Auch Rewe legt deutlich zu
Am Jahresende 2020 stand die Rewe noch als der große Verlierer da. Doch heuer begann die Strategie von Vorstand Marcel Haraszti endlich zu greifen. Nachdem Billa und Merkur schon vor einiger Zeit organisatorisch unter einem Dach gebündelt wurden, folgte heuer der letzte Schritt der Zusammenführung. Die Marke Merkur verschwand aus dem österreichischen LEH und wurde durch Billa Plus ersetzt. Flankiert wurde diese Umfirmierung von einem riesigen Medienecho und einer bespiellosen Preissenkungswelle.

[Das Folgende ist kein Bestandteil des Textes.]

(* ===== verification/Gadget.v ===== *)
(** [akita-algebra/src/ring/cyclotomic/decomposition.rs], the operations on
    ring elements: gadget decomposition into digit planes (field elements,
    signed integers, and the variant whose last plane carries the remainder),
    recomposition, and the centered norm.  The scalar steps and the flat
    routines are those of the file Decomposition. *)

From S2P Require Import Prelude Field Cyclotomic Decomposition.

(** [F::from_i64] of the external field. *)
Class FromI64 (F : Type) := from_i64 : Z -> F.

(** [1u128 << k] *)
Definition u128_one_shl {Er} `{BuildMode} (k : Z) : outcome Er Z :=
  if k <? 128 then Ok (2 ^ k) else if debug_assertions then Panic else Ok (2 ^ (k mod 128)).
(** [1i128 << k] for [k < 128]. *)
Definition i128_one_shl (k : Z) : Z := swrap 128 (2 ^ k).

Section gadget.
Context {Er : Type} `{BuildMode} {F : Type} `{Field F, CanonicalEncoding F}.
Variable D : Z.
Abbreviation out := (outcome Er).
Abbreviation ring := (CyclotomicRing F).
Abbreviation Ring := Build_CyclotomicRing.

(** [(-F::one()).to_u128_checked().expect(..) + 1] *)
Definition field_modulus : out Z := u128 (to_canonical (fneg (E := F) fone) + 1).

Definition balanced_digit_to_field (digit q : Z) : out F :=
  if 0 <=? digit then Ok (from_u128_reduced (uwrap 128 digit))
  else
    let* n := i128 (- digit) in
    let* v := u128 (q - uwrap 128 n) in Ok (from_u128_reduced v).

(** [plane.coeffs[i] = balanced_digit_to_field(digit, q)] *)
Definition put_digit (q i : Z) (plane : ring) (digit : Z) : out ring :=
  let* v := balanced_digit_to_field digit q in
  let* cs := store (ring_coeffs plane) i v in Ok (Ring cs).

(** The inner loop over the planes, for coefficient [i]. *)
Definition digit_column (step : Z -> out (Z * Z)) (q i : Z) (planes : list ring) (c : Z)
  : out (list ring) :=
  let* (_, done) := ofold (fun '(c, done) plane =>
                      let* (c, balanced) := step c in
                      let* plane := put_digit q i plane balanced in
                      Ok (c, done ++ [plane])) planes (c, []) in
  Ok done.

Definition check_digits (levels log_basis : Z) : out unit :=
  let* _ := assert ((0 <? log_basis) && (log_basis <? 128)) in
  assert (u32_saturating_mul (uwrap 32 levels) log_basis <=? 128 + log_basis).
(* ===== verification/Ntt.v ===== *)
(** [akita-algebra/src/ntt/butterfly.rs]: the negacyclic and cyclic number
    theoretic transforms over Montgomery coefficients, scalar kernels, with
    their twiddle tables.  [NttKernelPlan] is the scalar plan; the SIMD
    kernels and the table [psi_pows_r2] that only they read are not modelled.
    A [[T; D]] array is a list of length [D]. *)

From Stdlib Require Import Zmod.
From S2P Require Import Prelude Field UniPoly Cyclotomic ModField Montgomery NttMath.

(** * Scalar helpers *)

Section scalar.
Context {Er : Type} `{BuildMode}.
Abbreviation out := (outcome Er).

(** The result of an [i64] operation. *)
Definition i64 (z : Z) : out Z :=
  if (- 2 ^ 63 <=? z) && (z <? 2 ^ 63) then Ok z
  else if debug_assertions then Panic else Ok (swrap 64 z).

(** [a * b % modulus] *)
Definition mul_rem (a b modulus : Z) : out Z :=
  let* c := i64 (a * b) in
  let* _ := assert (negb (modulus =? 0)) in
  Ok (Z.rem c modulus).

(** The loop of [pow_mod]; [exp] has 63 bits. *)
Fixpoint pow_mod_loop (fuel : nat) (result base exp modulus : Z) : out Z :=
  match fuel with
  | O => Ok result
  | S fuel =>
      if 0 <? exp then
        let* result := if Z.land exp 1 =? 1 then mul_rem result base modulus else Ok result in
        let* base := mul_rem base base modulus in
        pow_mod_loop fuel result base (Z.shiftr exp 1) modulus
      else Ok result
  end.

Definition pow_mod (base exp modulus : Z) : out Z :=
  let* _ := assert (negb (modulus =? 0)) in
  pow_mod_loop 63 1 (Z.rem base modulus) exp modulus.

(** [for a in 2..p] *)
Fixpoint root_search (fuel : nat) (a half exp p d : Z) : out Z :=
  match fuel with
  | O => Panic
  | S fuel =>
      let* r := pow_mod a half p in
      if r =? p - 1 then
        let* psi := pow_mod a exp p in
        let* check := pow_mod psi d p in
        let* _ := debug_assert (check =? p - 1) in
        Ok psi
      else root_search fuel (a + 1) half exp p d
  end.

Definition find_primitive_root_2d (p d : Z) : out Z :=
  let half := Z.quot (p - 1) 2 in
  let* _ := assert (negb (d =? 0)) in
  let exp := Z.quot (p - 1) (2 * d) in
  root_search (Z.to_nat (p - 2)) 2 half exp p d.

Definition is_power_of_two (d : Z) : bool := (0 <? d) && (d =? 2 ^ Z.log2 d).
End scalar.

(** * Twiddle tables *)

Record NttTwiddles := {
  fwd_wlen : list Z;
  inv_wlen : list Z;
  num_stages : Z;
  psi_pows : list Z;
  psi_inv_pows : list Z;
  d_inv : Z;
  d_inv_psi_inv : list Z;
  fwd_twiddles : list Z;
  inv_twiddles : list Z;
}.
Lemma store_power base la m (e : zq) j s :
  0 <= j < 2 ^ Z.of_nat s -> (s < K)%nat -> (length base + 1 = 2 ^ s)%nat ->
  reps la (pows fone e (Z.to_nat j)) -> len la = j -> rep m (fpow e (Z.to_nat j)) ->
  store (E := Er) (padded (base ++ la) N) (2 ^ Z.of_nat s - 1 + j) m = Ok (padded (base ++ la ++ [m]) N) /\
  reps (la ++ [m]) (pows fone e (Z.to_nat (j + 1))) /\ len (la ++ [m]) = j + 1.
Proof.
  intros Hj Hs Hb Ra La Hm. pose proof (Nat.pow_le_mono_r 2 (S s) K ltac:(lia) ltac:(lia)) as Hp.
  cbn [Nat.pow] in Hp. assert (Hb2 : 2 ^ Z.of_nat s = Z.of_nat (2 ^ s)) by (rewrite Nat2Z.inj_pow; done).
  split; [|split].
  - rewrite app_assoc. apply store_padded; unfold len in *; rewrite length_app; lia.
  - replace (Z.to_nat (j + 1)) with (S (Z.to_nat j)) by lia. rewrite pows_S. apply Forall2_app; [done|].
    constructor; [|constructor]. replace (fmul fone (fpow e (Z.to_nat j))) with (fpow e (Z.to_nat j)) by ring. done.
  - rewrite len_app, La. done.
Qed.

Lemma stage_twiddles_spec one wl wl' (x y : zq) s lf li :
  rep one fone -> reps wl (stage_list x K) -> reps wl' (stage_list y K) -> (s < K)%nat ->
  reps lf (stage_table x s) -> reps li (stage_table y s) ->
  exists f i,
    stage_twiddles (Er := Er) R_LOG prime one (padded wl N) (padded wl' N) (padded lf N, padded li N) (Z.of_nat s)
      = Ok (padded f N, padded i N) /\
    reps f (stage_table x (S s)) /\ reps i (stage_table y (S s)).
Proof.
  intros H1 Hw Hw' Hs Rf Ri. unfold stage_twiddles. cbn [fst snd].
  destruct (index_padded _ _ s _ Hw (stage_list_lookup x K s Hs)) as (w & -> & Rw).
  destruct (index_padded _ _ s _ Hw' (stage_list_lookup y K s Hs)) as (w' & -> & Rw'). cbn [unwrap obind].
  pose proof (length_stage_table x s) as Lx. rewrite <-(Forall2_length Rf) in Lx.
  pose proof (length_stage_table y s) as Ly. rewrite <-(Forall2_length Ri) in Ly.
  match goal with |- context [ofold ?g ?r ?st] =>
    destruct (ofold_range (E := Er) (fun j '(f, i, mf, mi) => exists la lb,
      (f = padded (lf ++ la) N /\ reps la (pows fone (stage_om x s) (Z.to_nat j)) /\ len la = j) /\
      (i = padded (li ++ lb) N /\ reps lb (pows fone (stage_om y s) (Z.to_nat j)) /\ len lb = j) /\
      rep mf (fpow (stage_om x s) (Z.to_nat j)) /\ rep mi (fpow (stage_om y s) (Z.to_nat j)))
      g (2 ^ Z.of_nat s) st) as ([[[f i] mf] mi] & -> & Hi)
  end.
  - lia.
  - exists [], []. rewrite !app_nil_r. cbn. repeat split; try constructor; done || apply H1.
  - intros j [[[f i] mf] mi] Hj (la & lb & (-> & Ra & La) & (-> & Rb & Lb) & Rmf & Rmi).
    destruct (store_power lf la mf _ j s Hj Hs Lx Ra La Rmf) as (-> & Ra' & La'). cbn [obind].
    destruct (store_power li lb mi _ j s Hj Hs Ly Rb Lb Rmi) as (-> & Rb' & Lb'). cbn [obind].
    eexists. split; [done|]. exists (la ++ [mf]), (lb ++ [mi]).
    split; [done|]. split; [done|]. split; (apply power_rep; [lia|done..]).
  - destruct Hi as (la & lb & (-> & Ra & _) & (-> & Rb & _) & _). cbn [obind].
    exists (lf ++ la), (li ++ lb). split; [done|].
    replace (Z.to_nat (2 ^ Z.of_nat s)) with (2 ^ s)%nat in *
      by (rewrite <-(Nat2Z.id (2 ^ s)), Nat2Z.inj_pow; done).
    rewrite !stage_table_S. split; by apply Forall2_app.
Qed.

Lemma stages_loop one wl wl' (x y : zq) :
  rep one fone -> reps wl (stage_list x K) -> reps wl' (stage_list y K) ->
  exists f i,
    ofold (stage_twiddles (Er := Er) R_LOG prime one (padded wl N) (padded wl' N)) (range (Z.of_nat K))
      (replicate (Z.to_nat D) 0, replicate (Z.to_nat D) 0) = Ok (padded f N, padded i N) /\
    reps f (stage_table x K) /\ reps i (stage_table y K).
Proof.
  intros H1 Hw Hw'. rewrite zeros_padded.
  destruct (ofold_range (E := Er) (fun s '(f, i) => exists lf li, f = padded lf N /\ i = padded li N /\
      reps lf (stage_table x (Z.to_nat s)) /\ reps li (stage_table y (Z.to_nat s)))
      (stage_twiddles (Er := Er) R_LOG prime one (padded wl N) (padded wl' N)) (Z.of_nat K)
      (padded [] N, padded [] N)) as ([f i] & Hr & lf & li & -> & -> & Rf & Ri).
  - lia.
  - exists [], []. repeat split; constructor.
  - intros s [f i] Hs (lf & li & -> & -> & Rf & Ri).
    destruct (stage_twiddles_spec one wl wl' x y (Z.to_nat s) lf li H1 Hw Hw' ltac:(lia) Rf Ri)
      as (f & i & Hst & Rf' & Ri').
    rewrite Z2Nat.id in Hst by lia. eexists. split; [exact Hst|]. exists f, i.
    replace (Z.to_nat (s + 1)) with (S (Z.to_nat s)) by lia. done.
  - rewrite Nat2Z.id in *. eauto.
Qed.
Lemma garner_reconstruction_witness :
  match GarnerData.try_from_moduli [97; 101; 12289] with
  | Ok data => coprime_moduli [97; 101; 12289] /\
      forall residues, length residues = length [97; 101; 12289] ->
      exists digits,
        GarnerData.centered_mixed_radix (Er := unit) data residues [97; 101; 12289] = Ok digits /\
        forall x, (2 * Z.abs x < checked.Zprod [97; 101; 12289] /\
          forall i m r, index [97; 101; 12289] i = Some m -> index residues i = Some r -> cong m x r) <->
          x = mixed [97; 101; 12289] digits
  | Err _ => ~ coprime_moduli [97; 101; 12289]
  | Panic => False
  end.
Proof. apply (garner_reconstruction (Er := unit) [97; 101; 12289]); [done|repeat constructor; lia]. Defined.
End witnesses.
(* ===== verification/CrtLut.v ===== *)
(** The lookup tables of the CRT conversions hold the values the direct
    conversions compute, on the ranges their callers promise. *)

From Stdlib Require Import Zmod.
From S2P Require Import Prelude Checked Montgomery Ntt Field Cyclotomic Decomposition Gadget CrtRepr IntPoly CrtLimbs CrtConvert CrtElems.
Local Open Scope Z_scope.

Section luts.
Context {Er : Type} `{BuildMode}.
Variables (R_LOG : Z) (K : nat) (params : CrtNttParamSet).
Hypothesis prep : prepared R_LOG K params.
Abbreviation D := (Z.of_nat (2 ^ K)).
Abbreviation elem_is := (elem_is R_LOG K params).

(** * Balanced digits *)

(** The table answers for the digits in [[-b, b)]. *)
Record digit_table (b : Z) (lut : DigitMontLut) : Prop := {
  dt_len : lut_len lut = 2 * b;
  dt_offset : digit_offset lut = b;
  dt_get k P d : index (primes params) k = Some P -> - b <= d < b ->
    digit_get (Er := Er) lut k d = Ok (from_canonical R_LOG P (Montgomery.from_i64 R_LOG d));
}.

Lemma new_with_digit_bound_spec m :
  0 <= m <= 7 -> exists lut, new_with_digit_bound (Er := Er) R_LOG params (2 ^ m) = Ok lut /\ digit_table (2 ^ m) lut.
Proof.
  intros Hm. pose proof (pow2_pos m ltac:(lia)) as Hb. pose proof (Z.pow_le_mono_r 2 m 7 ltac:(lia) ltac:(lia)) as Hb7.
  change (2 ^ 7) with 128 in Hb7. unfold new_with_digit_bound, debug_assert, is_power_of_two, next_power_of_two, DIGIT_LUT_OFFSET, DIGIT_LUT_LEN.
  change (256 / 2) with 128. rewrite Z.log2_pow2, Z.eqb_refl by lia.
  destruct (Z.ltb_spec 0 (2 ^ m)); [|lia]. destruct (Z.leb_spec 1 (2 ^ m)); [|lia]. destruct (Z.leb_spec (2 ^ m) 128); [|lia].
  cbn [andb negb]. rewrite andb_false_r. cbn [obind]. rewrite Z.max_l by lia.
  destruct (Z.leb_spec (2 ^ m) (2 ^ 63)); [|lia]. cbn [obind]. rewrite Z.log2_up_pow2, Z.min_l by lia.
  eexists. split; [done|]. constructor; cbn [lut_len digit_offset digit_vals]; [lia|done|].
  intros k P d HP Hd. unfold digit_get, lut_mask; cbn [lut_len digit_offset digit_vals].
  rewrite uwrap_id by (unfold in_u; lia). unfold debug_assert. destruct (Z.ltb_spec (d + 2 ^ m) (2 ^ m * 2)); [|lia].
  cbn [negb]. rewrite andb_false_r. cbn [obind]. rewrite index_map, HP. cbn [fmap option_fmap option_map unwrap obind].
  destruct (Z.leb_spec 1 (2 ^ m * 2)); [|lia]. cbn [obind].
  replace (2 ^ m * 2) with (2 ^ (m + 1)) at 1 by (rewrite Z.pow_add_r; lia). rewrite land_low by lia.
  rewrite Z.pow_add_r, Z.mod_small by lia. rewrite index_map.
  assert (Hi : index (range 256) (d + 2 ^ m) = Some (d + 2 ^ m)).
  { unfold index, range. destruct (Z.leb_spec 0 (d + 2 ^ m)); [|lia]. rewrite lookup_seqZ. lia. }
  rewrite Hi. cbn [fmap option_fmap option_map unwrap]. destruct (Z.ltb_spec (d + 2 ^ m) (2 ^ m * 2)); [|lia].
  do 3 f_equal. lia.
Qed.

Section digits.
Variables (b : Z) (lut : DigitMontLut) (digits : list Z).
Hypothesis table : digit_table b lut.
Hypothesis b_small : 0 < b <= 128.
Hypothesis digits_length : len digits = D.
Hypothesis digits_range : Forall (fun d => - b <= d < b) digits.

Lemma active_digits : debug_assert_active_digits (Er := Er) lut digits = Ok tt.
Proof.
  unfold debug_assert_active_digits, debug_assert.
  assert (Hall : forallb (fun d => (0 <=? d + digit_offset lut) && (d + digit_offset lut <? lut_len lut)) digits = true).
  { apply forallb_forall. intros d Hd. apply list_elem_of_In in Hd. pose proof (proj1 (list.Forall_forall _ _) digits_range d Hd) as Hr.
    cbn beta in Hr. rewrite (dt_len b lut table), (dt_offset b lut table). apply andb_true_iff. rewrite Z.leb_le, Z.ltb_lt. lia. }
  cbv zeta. rewrite Hall. cbn [negb]. by rewrite andb_false_r.
Qed.

Lemma lookups k P : index (primes params) k = Some P ->
  omapM (digit_get (Er := Er) lut k) digits = Ok (digit_limb R_LOG P digits).
Proof.
  intros HP. pose proof digits_range as Hall. clear digits_length digits_range. unfold digit_limb.
  induction Hall as [|d l Hd _ IH]; [done|]. cbn [omapM map].
  rewrite (dt_get b lut table k P d HP Hd), IH. done.
Qed.

Lemma digits_i8 : Forall (in_s 8) digits.
Proof. eapply list.Forall_impl; [exact digits_range|]. intros d Hd. unfold in_s. cbn beta in Hd. lia. Qed.

Lemma digits_residues k P tw : index (primes params) k = Some P -> ready R_LOG K P tw ->
  residues_of R_LOG K P (poly digits) (digit_limb R_LOG P digits).
Proof. intros _ Hr. eapply digit_limb_spec; [done|done|apply digits_i8]. Qed.

Lemma fill_negacyclic_spec k P tw :
  index (primes params) k = Some P -> index (twiddles params) k = Some tw ->
  exists l, fill_negacyclic_limb (Er := Er) R_LOG D lut k digits params = Ok l /\ limb_is R_LOG K P tw false (poly digits) l.
Proof.
  intros HP Htw. pose proof (prime_ready _ _ _ prep k P tw HP Htw) as Hr.
  unfold fill_negacyclic_limb, fill_limb. rewrite !active_digits. cbn [obind]. rewrite (lookups k P HP). cbn [obind].
  rewrite HP, Htw. cbn [unwrap obind]. apply (forward_limb (Er := Er) R_LOG K P tw Hr false). by eapply digits_residues.
Qed.

Lemma from_i8_with_lut_spec :
  exists e, from_i8_with_lut (Er := Er) R_LOG D digits params lut = Ok e /\ elem_is false (poly digits) e.
Proof.
  unfold from_i8_with_lut, elem.
  destruct (omapM_index (fun k => fill_negacyclic_limb (Er := Er) R_LOG D lut k digits params)
    (fun k _ l => forall P tw, index (primes params) k = Some P -> index (twiddles params) k = Some tw ->
                    limb_is R_LOG K P tw false (poly digits) l) (range (len (primes params)))) as (ls & -> & Hl & Hi).
  - intros i k Hk. unfold index, range in Hk. destruct (Z.leb_spec 0 i); [|done]. apply lookup_seqZ in Hk as [-> Hb].
    replace (0 + Z.of_nat (Z.to_nat i)) with i by lia. destruct (index_is_Some (primes params) i) as [P HP]; [lia|].
    destruct (twiddle_of _ _ _ prep i P HP) as (tw & Htw & _). destruct (fill_negacyclic_spec i P tw HP Htw) as (l & Hl & Hlim).
    exists l. split; [done|]. intros P' tw' HP' Htw'. rewrite HP in HP'. rewrite Htw in Htw'. by injection HP' as <-; injection Htw' as <-.
  - cbn [obind]. eexists. split; [done|]. rewrite len_range in Hl by apply len_nonneg. split; [done|].
    intros k P tw HP Htw. pose proof (index_Some_len _ _ _ HP) as Hk.
    destruct (Hi k k) as (l & Hkl & Hlim); [|exists l; split; [done|by apply Hlim]].
    unfold index, range. destruct (Z.leb_spec 0 k); [|lia]. rewrite lookup_seqZ. lia.
Qed.

Lemma from_i8_cyclic_with_lut_spec :
  exists e, from_i8_cyclic_with_lut (Er := Er) R_LOG D digits params lut = Ok e /\ elem_is true (poly digits) e.
Proof.
  apply (elem_forward R_LOG K params prep true (poly digits) (fun k P => fill_limb lut k digits)).
  intros k P tw HP Hr. unfold fill_limb. rewrite active_digits. cbn [obind]. rewrite (lookups k P HP).
  eexists. split; [done|]. by eapply digits_residues.
Qed.
End digits.

(** * Centered coefficients *)

(** Every entry of the table is the conversion of its coefficient. *)
Definition centered_table (m : Z) (lut : CenteredMontLut) : Prop :=
  centered_offset lut = m /\
  forall k P, index (primes params) k = Some P ->
  exists row, index (centered_vals lut) k = Some row /\ len row = 2 * m + 1 /\
    forall j x, index row j = Some x ->
      omapr (from_canonical R_LOG P) (reduce_i64 (Er := Er) R_LOG (narrow_new P) (j - m)) = Ok x.

Lemma centered_new_spec m : 0 <= m -> exists lut, centered_new (Er := Er) R_LOG params m = Ok lut /\ centered_table m lut.
Proof.
  intros Hm. unfold centered_new. rewrite Z.max_l by lia.
  destruct (omapM_index (fun prime => omapM (fun v => omapr (from_canonical R_LOG prime) (reduce_i64 (Er := Er) R_LOG (narrow_new prime) v))
      (seqZ (- m) (2 * m + 1)))
    (fun _ P row => len row = 2 * m + 1 /\ forall j x, index row j = Some x ->
      omapr (from_canonical R_LOG P) (reduce_i64 (Er := Er) R_LOG (narrow_new P) (j - m)) = Ok x) (primes params))
    as (vals & Hvals & Hl & Hi).
  - intros k P HP. destruct (twiddle_of _ _ _ prep k P HP) as (tw & _ & Hr).
    destruct (omapM_index (fun v => omapr (from_canonical R_LOG P) (reduce_i64 (Er := Er) R_LOG (narrow_new P) v))
      (fun _ v x => omapr (from_canonical R_LOG P) (reduce_i64 (Er := Er) R_LOG (narrow_new P) v) = Ok x) (seqZ (- m) (2 * m + 1)))
      as (row & Hrow & Hlr & Hir).
    + intros i v _. destruct (reduce_i64_spec (Er := Er) R_LOG P ltac:(apply Hr) v) as (r & -> & _). by eexists.
    + exists row. split; [done|]. split; [rewrite Hlr; unfold len; rewrite length_seqZ; lia|].
      intros j x Hj. pose proof (index_Some_len _ _ _ Hj) as Hb. rewrite Hlr in Hb. unfold len in Hb. rewrite length_seqZ in Hb.
      destruct (Hir j (j - m)) as (x' & Hx' & He); [|congruence].
      unfold index. destruct (Z.leb_spec 0 j); [|lia]. rewrite lookup_seqZ. lia.
  - rewrite Hvals. cbn [obind]. eexists. split; [done|]. split; [done|]. exact Hi.
Qed.

Lemma centered_get_spec m lut k P c x :
  centered_table m lut -> index (primes params) k = Some P -> centered_get lut k c = Some x ->
  omapr (from_canonical R_LOG P) (reduce_i64 (Er := Er) R_LOG (narrow_new P) c) = Ok x.
Proof.
  intros [Ho Ht] HP Hx. unfold centered_get in Hx. rewrite Ho in Hx.
  apply bind_Some in Hx as (i & Hi & Hx). apply bind_Some in Hx as (row & Hrow & Hx). apply bind_Some in Hx as (j & Hj & Hx).
  assert (i = c + m) as -> by (unfold checked_s in Hi; destruct (_ && _); congruence).
  apply usize_value in Hj as ->. destruct (Ht k P HP) as (row' & Hrow' & _ & Hall). rewrite Hrow in Hrow'. injection Hrow' as <-.
  apply Hall in Hx. by replace (c + m - m) with c in Hx by lia.
Qed.

(** With or without a table, checked or not, a coefficient loop is the direct
    conversion. *)
Lemma lut_limb_narrow m lut k P coeffs :
  centered_table m lut -> index (primes params) k = Some P ->
  lut_limb (Er := Er) R_LOG lut k P coeffs = narrow_limb R_LOG P coeffs.
Proof.
  intros Ht HP. unfold lut_limb, narrow_limb, to_mont. induction coeffs as [|c l IH]; [done|]. cbn [omapM].
  rewrite IH. destruct (centered_get lut k c) as [x|] eqn:Hx; [|done]. by rewrite (centered_get_spec m lut k P c x Ht HP Hx).
Qed.

Lemma unchecked_limb_narrow m lut k P coeffs :
  centered_table m lut -> index (primes params) k = Some P -> Forall (fun c => - m <= c <= m) coeffs ->
  omapM (centered_get_unchecked (Er := Er) lut k) coeffs = narrow_limb R_LOG P coeffs.
Proof.
  intros [Ho Ht] HP Hc. destruct (Ht k P HP) as (row & Hrow & Hl & Hall).
  unfold narrow_limb, to_mont. induction Hc as [|c l Hc _ IH]; [done|]. cbn [omapM]. rewrite IH.
  unfold centered_get_unchecked at 1. rewrite Hrow, Ho. cbn [unwrap obind].
  destruct (index_is_Some row (c + m)) as [x Hx]; [lia|]. rewrite Hx. cbn [unwrap].
  specialize (Hall _ _ Hx). replace (c + m - m) with c in Hall by lia. by rewrite Hall.
Qed.

Section centered.
Variables (m : Z) (lut : CenteredMontLut) (coeffs : list Z).
Hypothesis table : centered_table m lut.
Hypothesis coeffs_length : len coeffs = D.

Lemma lut_all k P tw : index (primes params) k = Some P -> ready R_LOG K P tw ->
  exists a, lut_limb (Er := Er) R_LOG lut k P coeffs = Ok a /\ residues_of R_LOG K P (poly coeffs) a.
Proof. intros HP Hr. rewrite (lut_limb_narrow m) by done. by eapply narrow_limb_spec. Qed.

Lemma from_centered_i32_with_lut_spec :
  exists e, from_centered_i32_with_lut (Er := Er) R_LOG D coeffs params lut = Ok e /\ elem_is false (poly coeffs) e.
Proof. apply (elem_forward R_LOG K params prep false (poly coeffs) (fun k P => lut_limb R_LOG lut k P coeffs)). apply lut_all. Qed.

(** The pair conversions, in their three modes. *)
Lemma from_centered_i32_pair_spec (o : option CenteredMontLut) (unchecked : bool) :
  o = None \/ o = Some lut -> (unchecked = true -> Forall (fun c => - m <= c <= m) coeffs) ->
  exists e e', from_centered_i32_pair (Er := Er) R_LOG D coeffs params o unchecked = Ok (e, e') /\
    elem_is false (poly coeffs) e /\ elem_is true (poly coeffs) e'.
Proof.
  intros Ho Hu. apply (elem_both R_LOG K params prep (poly coeffs) (fun k P => pair_limb R_LOG o unchecked k P coeffs)).
  intros k P tw HP Hr. destruct Ho as [-> | ->]; cbn [pair_limb]; [by eapply narrow_limb_spec|].
  destruct unchecked; [|by eapply lut_all]. rewrite (unchecked_limb_narrow m lut k P) by auto. by eapply narrow_limb_spec.
Qed.
End centered.

(** The converter of a matrix product. *)
Lemma max_abs_digit_nonneg rhs : 0 <= max_abs_digit rhs.
Proof.
  unfold max_abs_digit. assert (Hg : forall l a, 0 <= a -> 0 <= foldl (fun m d => Z.max m (Z.abs d)) a l); [|by apply Hg].
  induction l as [|d l IH]; intros a Ha; [done|]. apply IH. lia.
Qed.

Lemma converter_spec rhs :
  exists lut, converter_new (Er := Er) R_LOG params rhs = Ok lut /\
    forall digits, len digits = D ->
    exists e, converter_transform (Er := Er) R_LOG D params lut digits = Ok e /\ elem_is false (poly digits) e.
Proof.
  destruct (centered_new_spec (max_abs_digit rhs) (max_abs_digit_nonneg rhs)) as (lut & Hlut & Ht).
  exists lut. split; [done|]. intros digits Hd. by eapply from_centered_i32_with_lut_spec.
Qed.
End luts.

Haraszti pokerte mit dieser Strategie hoch – aber das Risiko scheint sich auszuzahlen. Am Jahresende 2020 hielt Rewe noch bei einem Marktanteil von 33,3 Prozent. Sechs Monate später kommen die Wiener Neudorfer auf 34,1 Prozent. Zwar konnte Rewe nicht ganz so stark wachsen wie Spar, aber ein Plus von 0,8 Prozentpunkten in einem hochkompetitiven Markt ist mehr als nur ein Achtungserfolg. Er zeigt, dass Rewe das Match um den Platz an der Sonne nicht kampflos aufgeben wird. Einziger Wermutstropfen für die ehemalige Nummer eins: Nach sechs Monaten liegt Spar 1,5 Prozentpunkte vor Rewe. Nach fünf Monaten waren es 1,4 Prozentpunkte und Ende 2020 waren es „nur“ 1,3 Prozentpunkte gewesen. Spar enteilt zwar dem Verfolger nicht mehr mit dem selben Tempo wie im Vorjahr, der Abstand zu Rewe hat sich dennoch vergrößert.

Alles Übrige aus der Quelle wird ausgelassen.